The howl was clear and fierce by now. Everyone felt the connection, and fingers tightened, Woodblade holding onto Goldblade holding onto Magmablade, and Kaz poured his Wood ki into the foundation he’d built around the seed. Wood was growth, in its most fundamental sense, and the seed finally cracked. Tiny roots dug into stone, digging down into the mountain. Down toward Kaz.
The old Tree was in the exact center of the cavern, and there was nothing he could do about that, but the new Tree almost seemed to know where it needed to be. A tiny stem curled up from the crevice where Kyla had placed the seed, and two miniature leaves quivered in the still air. It continued to stretch up, adding a small branch, and then another. And then it began to droop.
Kaz’s eyes opened. What? What had he done wrong? It still had plenty of Earth and Wood, but there was no doubt that it was failing.
A hissing laugh filled the air, and Heishe stretched out her Water ki until it encompassed the lake that Kaz only now realized lay beneath their paws. The old Tree’s roots passed through this cavern on their way there, but the new one couldn’t reach, and whatever water had been in its seed to fuel its birth was gone.
But Heishe brought Water to the Tree, the fluid itself acting as an inexorable force to wear a hole through the stone until a few drops reached the dry little roots. They took it in greedily, and Heishe stabilized the connection, making sure the new Tree wouldn’t run out of Water before it could reach the lake beneath them.
Kaz stopped howling and opened his eyes. The kobolds above were growing tired, but they could all see the new Tree that was now as tall as Kyla, and they took heart from it, continuing their howl.

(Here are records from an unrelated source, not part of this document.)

(* ===== verification/WalkLog.v ===== *)
(** * The walk-summary write chain

    [src/utils/storage.ts] serialises the read-modify-write of
    [appendWalkSummaryEntry] and the read-and-clear of [drainWalkSummary] through the
    promise chain [walkSummaryWriteChain].  Here the two storage calls of a task are
    separate steps, other storage traffic may happen between them, and any read or write
    may fail; the theorem is that the machine implements a log on which appends and drains
    are atomic, in the order they were called, and on which an append that could not read
    starts a new log, as [loadWalkSummary] answers a failed read with an empty list. *)
From stdpp Require Import base decidable strings list relations.
From Stdlib Require Import ZArith Lia.
From S2P Require Import Prelude Json Storage.

Inductive Task := TAppend (e : WalkSummaryEntry) | TDrain.

Section Chain.
Context `{AsyncStorageLaws}.

(** What became of the storage calls of a task: whether its read and its write succeeded. *)
Record Outcome := mkOutcome { oc_read : bool; oc_write : bool }.

(** The disk; the tasks called and not yet started, oldest first; the task under way
    with the success of its read and the entries it has loaded; the results of the drains;
    and, to state the specification, the tasks called so far and those finished with their
    outcome. *)
Record Chain := mkChain {
  ch_disk : disk;
  ch_queue : list Task;
  ch_running : option (Task * bool * list json);
  ch_results : list (list json);
  ch_called : list Task;
  ch_done : list (Task * Outcome)
}.

(** The second half of a task, with its outcome: whether it succeeded, and what a
    drain returns. *)
Definition finish (t : Task) (existing : list json) (d : disk)
    : bool * list (list json) * disk :=
  match t with
  | TAppend e =>
      let next := slice_last MAX_WALK_SUMMARY_ENTRIES (existing ++ [enc_summary_entry e]) in
      let (r, d') := setItem STORAGE_KEYS.WALK_SUMMARY (TJson (JArr next)) d in
      (bool_decide (r = Some tt), [], d')
  | TDrain =>
      match existing with
      | [] => (true, [[]], d)
      | _ =>
          let (r, d') := removeItem STORAGE_KEYS.WALK_SUMMARY d in
          if bool_decide (r = Some tt) then (true, [existing], d') else (false, [[]], d')
      end
  end.

Inductive chain_step : Chain -> Chain -> Prop :=
  | chain_call c t :
      chain_step c (mkChain (ch_disk c) (ch_queue c ++ [t]) (ch_running c) (ch_results c)
                      (ch_called c ++ [t]) (ch_done c))
  | chain_start c t q existing d' :
      ch_running c = None -> ch_queue c = t :: q ->
      loadWalkSummary (ch_disk c) = (Some existing, d') ->
      chain_step c (mkChain d' q (Some (t, key_readable STORAGE_KEYS.WALK_SUMMARY (ch_disk c), existing))
                      (ch_results c) (ch_called c) (ch_done c))
  | chain_finish c t read existing ok out d' :
      ch_running c = Some (t, read, existing) ->
      finish t existing (ch_disk c) = (ok, out, d') ->
      chain_step c (mkChain d' (ch_queue c) None (ch_results c ++ out) (ch_called c)
                      (ch_done c ++ [(t, mkOutcome read ok)]))
  | chain_other c d' :
      contents d' STORAGE_KEYS.WALK_SUMMARY = contents (ch_disk c) STORAGE_KEYS.WALK_SUMMARY ->
      chain_step c (mkChain d' (ch_queue c) (ch_running c) (ch_results c) (ch_called c) (ch_done c)).

(** ** Specification: an atomic log *)

Definition spec_task (st : list json * list (list json)) (task : Task * Outcome)
    : list json * list (list json) :=
  let (log, results) := st in
  match task with
  | (TAppend e, mkOutcome read true) =>
      (slice_last MAX_WALK_SUMMARY_ENTRIES ((if read then log else []) ++ [enc_summary_entry e]), results)
  | (TAppend _, mkOutcome _ false) => (log, results)
  | (TDrain, mkOutcome true true) => ([], results ++ [log])
  | (TDrain, mkOutcome _ _) => (log, results ++ [[]])
  end.

Definition spec_run (tasks : list (Task * Outcome)) : list json * list (list json) :=
  fold_left spec_task tasks ([], []).

(** ** The simulation *)

Record simulates (c : Chain) (log : list json) : Prop := {
  sim_disk : log_is (ch_disk c) log;
  sim_valid : forallb isValidWalkSummaryEntry log = true;
  sim_spec : spec_run (ch_done c) = (log, ch_results c);
  sim_order : ch_called c
    = (fst <$> ch_done c) ++ option_list (fst <$> (fst <$> ch_running c)) ++ ch_queue c;
  sim_loaded : forall t read existing, ch_running c = Some (t, read, existing) ->
    existing = if read : bool then log else []
}.

Lemma slice_valid log e : forallb isValidWalkSummaryEntry log = true ->
  forallb isValidWalkSummaryEntry
    (slice_last MAX_WALK_SUMMARY_ENTRIES (log ++ [enc_summary_entry e])) = true.
Proof.
  intros V. apply forallb_drop. rewrite forallb_app, V. simpl.
  rewrite valid_enc_summary. reflexivity.
Qed.

Lemma finish_sim t (read : bool) log d ok out d' :
  log_is d log -> forallb isValidWalkSummaryEntry log = true ->
  finish t (if read then log else []) d = (ok, out, d') ->
  forall results, let (log', results') := spec_task (log, results) (t, mkOutcome read ok) in
  log_is d' log' /\ forallb isValidWalkSummaryEntry log' = true /\ results' = results ++ out.
Proof.
  intros L V F results. destruct t as [e|]; cbn [finish] in F.
  - set (next := slice_last _ _) in *.
    destruct (setItem_cases STORAGE_KEYS.WALK_SUMMARY (TJson (JArr next)) d) as [[E C]|[E C]];
      destruct (setItem _ _ d) as [r d1]; cbn [fst snd] in *; subst r;
      injection F as <- <- <-; cbn; rewrite app_nil_r.
    + split; [|split; [apply slice_valid; destruct read; [exact V | reflexivity] | reflexivity]].
      right. rewrite C, decide_True by reflexivity. reflexivity.
    + split; [|auto]. unfold log_is. rewrite C. exact L.
  - destruct read; [|injection F as <- <- <-; cbn; auto]. destruct log as [|x l].
    + injection F as <- <- <-. cbn. auto.
    + destruct (removeItem_cases STORAGE_KEYS.WALK_SUMMARY d) as [[E C]|[E C]];
        destruct (removeItem _ d) as [r d1]; cbn [fst snd] in *; subst r;
        cbn in F; injection F as <- <- <-; cbn.
      * split; [|auto]. left. rewrite C, decide_True by reflexivity. reflexivity.
      * split; [|auto]. unfold log_is. rewrite C. exact L.
Qed.

Lemma chain_step_sim c c' log :
  chain_step c c' -> simulates c log -> exists log', simulates c' log'.
Proof.
  intros St [D V S O R].
  destruct St as [c t | c t q existing d' Hr Hq Hl | c t read existing ok out d' Hr F | c d' Hc].
  - exists log. constructor; cbn; auto. rewrite O, <- !app_assoc. reflexivity.
  - exists log. rewrite (loadWalkSummary_reads _ log D V) in Hl. injection Hl as <- <-.
    constructor; cbn; auto.
    + apply (log_is_same (ch_disk c)); [apply getItem_same | exact D].
    + rewrite O, Hr, Hq. reflexivity.
    + intros ? ? ? [= _ <- <-]. reflexivity.
  - pose proof (R _ _ _ Hr) as ->. pose proof (finish_sim t read log _ ok out d' D V F (ch_results c)) as P.
    destruct (spec_task (log, ch_results c) (t, mkOutcome read ok)) as [log' results'] eqn:E.
    destruct P as (P1 & P2 & ->). exists log'. constructor; cbn; auto.
    + unfold spec_run in *. rewrite fold_left_app, S. exact E.
    + rewrite O, Hr, fmap_app. simpl. rewrite <- app_assoc. reflexivity.
    + discriminate.
  - exists log. constructor; cbn; auto. unfold log_is. rewrite Hc. exact D.
Qed.

Definition initial_chain (d : disk) : Chain := mkChain d [] None [] [] [].

Lemma initial_sim d : contents d STORAGE_KEYS.WALK_SUMMARY = None -> simulates (initial_chain d) [].
Proof.
  intros E. constructor; try reflexivity; [left; exact E | discriminate].
Qed.

(** C13: the write chain makes the log atomic.  From a store without a log on, however
    calls, storage steps, failures of reads and writes and unrelated storage traffic
    interleave, the tasks finish in the order they were called, and the stored log and the
    results of all drains are exactly those of an atomic log ([spec_run]) that executes the
    finished tasks one after the other.  A task whose write failed leaves that log as it
    is; an append whose read failed starts it over with its own entry, and a drain whose
    read failed takes nothing; all others append to it or take all of it, so nothing is
    lost between a drain's read and its clear. *)
Theorem chain_refines_atomic_log (d : disk) (c : Chain) :
  contents d STORAGE_KEYS.WALK_SUMMARY = None ->
  rtc chain_step (initial_chain d) c ->
  exists log, log_is (ch_disk c) log
    /\ spec_run (ch_done c) = (log, ch_results c)
    /\ ch_called c = (fst <$> ch_done c) ++ option_list (fst <$> (fst <$> ch_running c)) ++ ch_queue c.
Proof.
  intros E R. assert (Sim : exists log, simulates c log).
  { revert R. generalize (ex_intro _ [] (initial_sim d E) : exists log, simulates (initial_chain d) log).
    generalize (initial_chain d). intros c0 S0 R.
    induction R as [|c1 c2 c3 St _ IH]; [exact S0|].
    apply IH. destruct S0 as [log S0]. apply (chain_step_sim _ _ _ St S0). }
  destruct Sim as [log []]. eauto.
Qed.

End Chain.

Lemma chain_refines_atomic_log_witness :
  let c := @mkChain memory_storage
    (snd (appendWalkSummaryEntry sample_entry (fresh_disk []))) [TDrain] None []
    [TAppend sample_entry; TDrain] [(TAppend sample_entry, mkOutcome true true)] in
  exists log, log_is (ch_disk c) log
    /\ spec_run (ch_done c) = (log, ch_results c)
    /\ ch_called c = (fst <$> ch_done c) ++ option_list (fst <$> (fst <$> ch_running c)) ++ ch_queue c.
Proof.
  intros c. apply (chain_refines_atomic_log (fresh_disk [])); [reflexivity|].
  eapply rtc_l; [apply (chain_call _ (TAppend sample_entry))|].
  eapply rtc_l; [apply (chain_call _ TDrain)|].
  eapply rtc_l; [eapply chain_start; [reflexivity | reflexivity | reflexivity]|].
  eapply rtc_l; [eapply chain_finish; [reflexivity | reflexivity]|].
  apply rtc_refl.
Defined.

Kaz looked around for a blade, then remembered something he had done once before, when fighting the salamanders in Cliffcross. Gathering his ki, he shaped it into a blade, then cut away a chunk of the crystal that lay before him. Across from him, Heishe was doing something…different, but the Tiger within her column was fighting to escape at the same time, and that made her task unlike his own.
The Rabbit was no longer responding to him, and as he cut, desperately trying to take away the largest pieces he could, while at the same time avoiding her body, he watched her ki. The crystal was almost entirely gray now, and cracks shivered away from his ki-knife with every stroke, causing larger and larger pieces to separate and cascade down around them. Li lifted her wings to cover both of them, but those wings were trembling, and he knew he had to hurry.
Overhead, stone cracked. Something broke through the ceiling, questing downward, while the crystal column by which he sat began to fail. Kaz reached into the hole he’d dug, and felt hard, crystalline fur beneath his fingers. It snapped off as he gave the small body a tug, and then the Rabbit was in his arms, and crystal fell like rain, and Kaz focused on the struggling core of the creature he now cradled.
As he had a few times before, Kaz cut away part of that core. It wasn’t a perfect solution, but it was the only one that would work, and in spite of her current condition, the Rabbit was strong. She had been drained beyond even her ability to sustain herself, but she was Wood and Kaz was Wood, and he had cut away the crystal that linked her to the mountain.
He used his ki to remove the crystal through the hole that still remained in her abdomen even after all these years, and before even Li could sense his intention, he swallowed it himself.